C. LE CHOIX D'AMAZON : NOUVEAU PARI, NOUVEAUX RISQUES

1. Un manque à gagner considérable

En février 2021, le conseil d'administration de la LFP a attribué les droits précédemment détenus par Mediapro sur la fin de la saison en cours (2020-2021) à Canal+, pour 35 M€. Cette solution a été préférée à une reprise de l'activité de la chaîne Téléfoot en direct par la LFP. À ce sujet, Jean-Pierre Caillot, président du collège de Ligue 1 et du Stade de Reims, a affirmé : « nous avons accepté de brader à 35 millions d'euros la fin du championnat, pour redonner une chance à Canal+ et repartir sur des bases saines de négociation »6(*).

Néanmoins, une consultation de marché avait été lancée en janvier 2021 pour réattribuer les lots rendus par Mediapro en décembre 2020, et ces lots seulement, pour les trois saisons ultérieures.

Un rapprochement avec Canal+ était alors possible, mais ce n'est pas la voie qui a été suivie par la LFP.

Canal+ n'avait pas émis de proposition formelle de reprise des droits pendant la période de conciliation entre Mediapro et la LFP, en novembre-décembre 2020. Le groupe sollicitait l'organisation d'un nouvel appel d'offres global.

Lors du conseil d'administration de la LFP du 18 décembre 2020, Vincent Labrune indiquait que « malgré les difficultés, s'il faut se réjouir du dialogue apaisé, serein et constructif mis en place avec Canal+, il n'en demeure pas moins que les négociations futures seront extrêmement complexes avec les opérateurs intéressés ».

Le groupe Canal payait en effet très cher sa part de droits repris à beIN Sports (332 M€) et qui portait sur 20 % des matchs seulement.
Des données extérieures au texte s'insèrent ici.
Lemma runs_lift {A} (a : A) h : runs (lift (Ok a)) h a [].
Proof. unfold runs, lift. now rewrite app_nil_r. Qed.

Lemma bind_lift_ok {A B} (a : A) (k : A -> M B) h :
  bind (lift (Ok a)) k h = k a h.
Proof. reflexivity. Qed.

Lemma runs_calls_of {A} (m : M A) h a t : runs m h a t -> calls_of m h = t.
Proof.
  unfold runs, calls_of. intros ->. cbn.
  rewrite skipn_app, skipn_all, Nat.sub_diag. reflexivity.
Qed.

Lemma runs_fst {A} (m : M A) h a t : runs m h a t -> fst (m h) = Ok a.
Proof. unfold runs. now intros ->. Qed.

Lemma runs_snd {A} (m : M A) h a t : runs m h a t -> snd (m h) = h ++ t.
Proof. unfold runs. now intros ->. Qed.

Section Transport.

Variable chip : list call -> Z.
Variable self : DS1302.

Lemma runs_transaction {A} (body : M A) h a t :
  runs body (h ++ start_calls self) a t ->
  runs (transaction self body) h a (framed self t).
Proof.
  unfold runs, transaction, GPIOTimingContentManager, framed.
  intros Hb. cbn. rewrite <- app_assoc. cbn [app].
  change (h ++ [output (_clk_pin self) LOW; output (_rst_pin self) HIGH])
    with (h ++ start_calls self).
  rewrite Hb. cbn. f_equal.
  rewrite <- !app_assoc. reflexivity.
Qed.

Lemma write_loop {A} (xs : list A) : forall byte h,
  runs
    (for_ xs
       (fun _ byte =>
          emit (output (_clk_pin self) LOW) ;;
          _sleep ;;
          emit (output (_io_pin self) (Z.land byte 0x01)) ;;
          let byte := Z.shiftr byte 1 in
          emit (output (_clk_pin self) HIGH) ;;
          _sleep ;;
          ret byte)
       byte)
    h (Z.shiftr byte (len xs))
    (flat_map (bit_cell self) (bits_lsb_first (List.length xs) byte)).
Proof.
  induction xs as [|x xs IH]; intros byte h.
  - apply runs_ret.
  - cbn [for_ List.length bits_lsb_first flat_map].
    eapply runs_bind with (a := Z.shiftr byte 1).
    + unfold runs, bind, _sleep, emit, ret. cbn.
      rewrite <- !app_assoc. reflexivity.
    + replace (Z.shiftr byte (len (x :: xs)))
        with (Z.shiftr (Z.shiftr byte 1) (len xs)).
      * apply IH.
      * unfold len. rewrite Z.shiftr_shiftr by lia.
        f_equal. cbn [List.length]. lia.
Qed.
Le groupe jugeait cette situation inéquitable et manifestant un abus de position dominante de la part de la LFP, qui aurait dû, selon lui, résilier le contrat portant sur le lot 3. Le principal enchérisseur à l'appel d'offres de 2018 n'ayant pu tenir ses engagements, le déroulement de cet appel d'offres et son issue paraissaient, pour Canal+, pouvoir être remis en cause. Canal+ souhaitait que la LFP lance un nouvel appel d'offres global sur l'intégralité des droits, incluant le lot 3 racheté à beIN Sports.

La LFP n'a pas souhaité récupérer ce lot attribué trois ans plus tôt contre un montant de droits devenu particulièrement bienvenu pour soutenir les clubs dans les circonstances nouvelles.

L'Autorité de la concurrence a rejeté la saisine de Canal+ et validé l'approche de la LFP, considérant que le contrat portant sur le lot 3 était régulièrement formé et parfaitement exécuté7(*). Cette décision de l'Autorité de la concurrence a été confirmée en appel8(*). Canal+ a persisté dans ce que la LFP estime être une stratégie de harcèlement judiciaire, qui a abouti à 12 décisions au fond et en référé, rendues notamment par le Tribunal de commerce de Paris, l'Autorité de la concurrence, la Cour d'appel de Paris et le Tribunal judiciaire de Paris (concluant toutes au bien-fondé de la position de la LFP).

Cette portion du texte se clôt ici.